• [Activity]:
In the data, find the word "applyInventoryObj" and copy out every line that has it.

>>>>>

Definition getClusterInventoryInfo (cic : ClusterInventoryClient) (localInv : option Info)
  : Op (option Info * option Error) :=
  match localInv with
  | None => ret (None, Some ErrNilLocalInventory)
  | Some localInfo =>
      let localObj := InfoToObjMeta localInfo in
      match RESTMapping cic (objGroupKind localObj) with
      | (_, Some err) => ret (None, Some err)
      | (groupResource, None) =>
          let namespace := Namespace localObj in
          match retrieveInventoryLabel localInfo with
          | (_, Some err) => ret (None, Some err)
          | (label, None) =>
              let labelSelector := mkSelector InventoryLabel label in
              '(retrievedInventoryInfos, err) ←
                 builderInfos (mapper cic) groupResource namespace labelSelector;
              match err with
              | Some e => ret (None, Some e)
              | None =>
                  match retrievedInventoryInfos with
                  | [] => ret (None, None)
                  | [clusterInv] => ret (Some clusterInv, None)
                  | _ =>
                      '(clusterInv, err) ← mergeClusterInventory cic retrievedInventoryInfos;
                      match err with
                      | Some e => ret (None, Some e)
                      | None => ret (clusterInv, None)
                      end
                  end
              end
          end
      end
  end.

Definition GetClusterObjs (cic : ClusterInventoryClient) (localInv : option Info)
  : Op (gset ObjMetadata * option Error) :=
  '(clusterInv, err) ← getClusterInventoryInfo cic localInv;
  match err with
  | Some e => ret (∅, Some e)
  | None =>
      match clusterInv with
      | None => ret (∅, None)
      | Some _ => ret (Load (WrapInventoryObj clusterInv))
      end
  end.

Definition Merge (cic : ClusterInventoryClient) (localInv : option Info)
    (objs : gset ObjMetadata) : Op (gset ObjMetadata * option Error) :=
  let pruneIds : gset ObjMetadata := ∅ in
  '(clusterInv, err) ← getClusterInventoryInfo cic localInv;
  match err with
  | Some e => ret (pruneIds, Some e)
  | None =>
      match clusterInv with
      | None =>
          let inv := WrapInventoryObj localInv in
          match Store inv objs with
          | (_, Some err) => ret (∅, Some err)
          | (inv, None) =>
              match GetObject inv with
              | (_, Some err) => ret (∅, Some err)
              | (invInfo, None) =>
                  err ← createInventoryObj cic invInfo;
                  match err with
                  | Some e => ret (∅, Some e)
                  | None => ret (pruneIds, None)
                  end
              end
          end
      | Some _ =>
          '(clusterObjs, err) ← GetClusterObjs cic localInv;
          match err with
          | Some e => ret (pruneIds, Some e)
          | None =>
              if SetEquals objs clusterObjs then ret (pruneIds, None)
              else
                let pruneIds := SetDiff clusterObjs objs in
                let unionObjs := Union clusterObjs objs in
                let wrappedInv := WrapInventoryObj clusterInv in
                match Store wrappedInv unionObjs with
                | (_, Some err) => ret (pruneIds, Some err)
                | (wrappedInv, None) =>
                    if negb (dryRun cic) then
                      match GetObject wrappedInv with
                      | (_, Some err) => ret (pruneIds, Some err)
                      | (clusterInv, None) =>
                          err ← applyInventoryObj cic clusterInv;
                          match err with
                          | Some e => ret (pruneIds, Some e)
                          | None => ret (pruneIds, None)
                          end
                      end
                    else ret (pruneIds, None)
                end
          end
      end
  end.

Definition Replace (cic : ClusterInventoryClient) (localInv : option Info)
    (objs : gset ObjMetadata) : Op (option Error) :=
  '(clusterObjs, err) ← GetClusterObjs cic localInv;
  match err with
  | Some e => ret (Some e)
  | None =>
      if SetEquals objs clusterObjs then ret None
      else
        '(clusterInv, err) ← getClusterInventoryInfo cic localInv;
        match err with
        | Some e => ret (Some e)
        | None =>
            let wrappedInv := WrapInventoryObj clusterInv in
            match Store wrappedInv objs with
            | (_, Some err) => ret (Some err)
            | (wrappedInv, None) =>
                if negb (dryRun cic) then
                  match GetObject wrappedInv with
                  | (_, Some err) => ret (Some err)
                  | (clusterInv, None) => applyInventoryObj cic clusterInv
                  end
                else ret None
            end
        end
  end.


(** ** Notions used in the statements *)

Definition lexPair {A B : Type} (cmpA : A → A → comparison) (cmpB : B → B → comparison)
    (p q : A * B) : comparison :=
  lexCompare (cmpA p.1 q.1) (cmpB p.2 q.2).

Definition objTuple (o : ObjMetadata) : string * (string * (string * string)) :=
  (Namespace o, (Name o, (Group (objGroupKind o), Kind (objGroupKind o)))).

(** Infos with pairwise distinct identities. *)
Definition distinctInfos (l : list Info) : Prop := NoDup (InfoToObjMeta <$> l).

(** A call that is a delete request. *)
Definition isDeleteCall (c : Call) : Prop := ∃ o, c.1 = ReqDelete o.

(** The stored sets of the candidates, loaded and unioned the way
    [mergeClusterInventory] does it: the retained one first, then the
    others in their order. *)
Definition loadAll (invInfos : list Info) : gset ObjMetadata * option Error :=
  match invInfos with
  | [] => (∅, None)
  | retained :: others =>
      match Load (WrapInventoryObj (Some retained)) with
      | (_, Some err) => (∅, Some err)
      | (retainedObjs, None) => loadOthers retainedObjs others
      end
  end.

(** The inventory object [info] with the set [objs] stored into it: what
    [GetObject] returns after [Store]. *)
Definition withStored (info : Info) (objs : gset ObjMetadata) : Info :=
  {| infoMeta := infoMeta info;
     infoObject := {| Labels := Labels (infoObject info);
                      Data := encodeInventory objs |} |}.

<<<<<

• [Answer section]:
                          err ← applyInventoryObj cic clusterInv;
                  | (clusterInv, None) => applyInventoryObj cic clusterInv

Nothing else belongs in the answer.